El expediente promovido por Don Francisco Antonio Reymon Martin, natural de las Islas Canarias, perteneciente al Partido de Madruga, es muestra probatoria de las relaciones interraciales. Este individuo tuvo varios parientes empleados en la carrera eclesiástica y en el Monasterio de Santa Clara. Es blanco, muestra su limpieza de sangre y suplica contraer matrimonio con la parda María Antonia Ramona Martínez, natural de San Juan de Jaruco y antigua esclava de la casa de los Martínez, era viuda de un negro esclavo e hija de una negra, también esclava, que la tuvo siendo soltera; ambos deseaban legitimar sus hijos. Habían vivido durante años en amancebamiento y, siguiendo los consejos de su cura párroco, decidieron legalizar la unión.

Don Reymon Martín solicita la licencia:

[…] por la desigualdad qe [sic] dice hay entre los dos y la necesidad en qe [sic] se halla de lexitimar [sic] dos hijos naturales que ha tenido con su pretendida […]”. Según consta en el expediente “[…] la Martínez […] es ingenua y sus padres igualmente”. Al cura de la Parroquia de Madruga, se le solicita que informe sobre la desigualdad existente y el oficio del contrayente y señala: “[…] ser cierta la desigualdad, la qual [sic] recae en la referida Ma Antonia qe [sic] es parda liberta hija de madre esclava y el otro es tenido pr [sic] hombre blanco de nacimiento vulgar. […] El referido […] no tiene otro establecimiento y otros bienes que su trabajo personal en oficio de pocero. […]”. Continúa su explicación, mostrando la necesidad de la aceptación de este referido enlace, pues serviría como ejemplo a parejas que vivían en similar situación: “[…] juzgo servirá de estímulo que se reformen otros que se hallan en las mismas circunstancias”. (ANC, 1813, p. 7)

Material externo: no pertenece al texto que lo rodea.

(** ** Properties *)

(** A type with a wire form that decodes back. *)
Class Wire (A : Type) := mkWire {
  encode_wire : A → json;
  decode_wire : json → option A;
  decode_encode : ∀ a, decode_wire (encode_wire a) = Some a;
}.

Lemma project_request_decode_encode r :
  project_request_of_json (project_request_to_json r) = Some r.
Proof. by destruct r. Qed.

Lemma admin_request_decode_encode r :
  admin_request_of_json (admin_request_to_json r) = Some r.
Proof. by destruct r. Qed.

#[export] Instance project_request_wire : Wire ProjectRequest :=
  mkWire _ project_request_to_json project_request_of_json project_request_decode_encode.
#[export] Instance admin_request_wire : Wire AdminRequest :=
  mkWire _ admin_request_to_json admin_request_of_json admin_request_decode_encode.

(** Two requests with the same wire form are the same request. *)
Lemma encode_wire_inj `{Wire A} (a b : A) : encode_wire a = encode_wire b → a = b.
Proof. intros Heq. apply (inj Some). by rewrite <-(decode_encode a), <-(decode_encode b), Heq. Qed.

(** The keys decoding looks at. *)
Definition known_keys : list string := ["op"; "name"; "project_path"].

(** Two field lists that agree on the known keys, each used as often. *)
Definition same_fields (fs fs' : list (string * json)) : Prop :=
  ∀ k, k ∈ known_keys → values_of k fs' ≡ₚ values_of k fs.

Lemma once_perm k fs fs' : values_of k fs' ≡ₚ values_of k fs → once k fs' = once k fs.
Proof.
  unfold once. intros Hp. destruct (values_of k fs) as [|v [|v' l]].
  - apply Permutation_nil_r in Hp. by rewrite Hp.
  - apply Permutation_singleton_r in Hp. by rewrite Hp.
  - apply Permutation_length in Hp. by destruct (values_of k fs') as [|? [|??]].
Qed.

Lemma values_of_app k fs fs' : values_of k (fs ++ fs') = values_of k fs ++ values_of k fs'.
Proof. unfold values_of. by rewrite filter_app, fmap_app. Qed.

Lemma values_of_filter k t fs :
  k ≠ t → values_of k (filter (λ kv, kv.1 ≠ t) fs) = values_of k fs.
Proof.
  intros Hne. unfold values_of. induction fs as [|[k' v] fs IH]; [done|].
  rewrite (filter_cons _ (k', v) fs), (filter_cons (λ kv, kv.1 = k) (k', v) fs). simpl.
  destruct (decide (k' ≠ t)) as [Ht|Ht].
  - rewrite filter_cons. simpl. case_decide; [simpl; f_equal|]; exact IH.
  - rewrite (decide_False (P := k' = k)); [done|]. intros ->. tauto.
Qed.

Lemma values_of_unknown k fs :
  Forall (λ kv, kv.1 ∉ known_keys) fs → k ∈ known_keys → values_of k fs = [].
Proof.
  intros Hf Hk. unfold values_of. induction Hf as [|[k' v] fs Hk' Hf IH]; [done|].
  rewrite filter_cons. simpl in *. by rewrite decide_False by congruence.
Qed.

Este matrimonio llegó a realizarse, entre otras causas, por la intervención de la Iglesia.

La legitimación de los hijos naturales, por el subsiguiente matrimonio, se convirtió en un camino a recorrer para todas aquellas personas que viviendo amancebadas habían procreado hijos, pues esta “deshonra” no debía afectar a los hijos nacidos bajo estas condiciones (AHAH, 1819).

[…] el efecto de legitimar los frutos del libertinaje o de la seducción […] cuando una joven ha tenido la desgracia de abandonarse a un hombre, interesa mucho al orden público y al bien general de la sociedad que quede cubierta su falta y reparado su honor con el matrimonio. (Escriche, 1876, p. 305)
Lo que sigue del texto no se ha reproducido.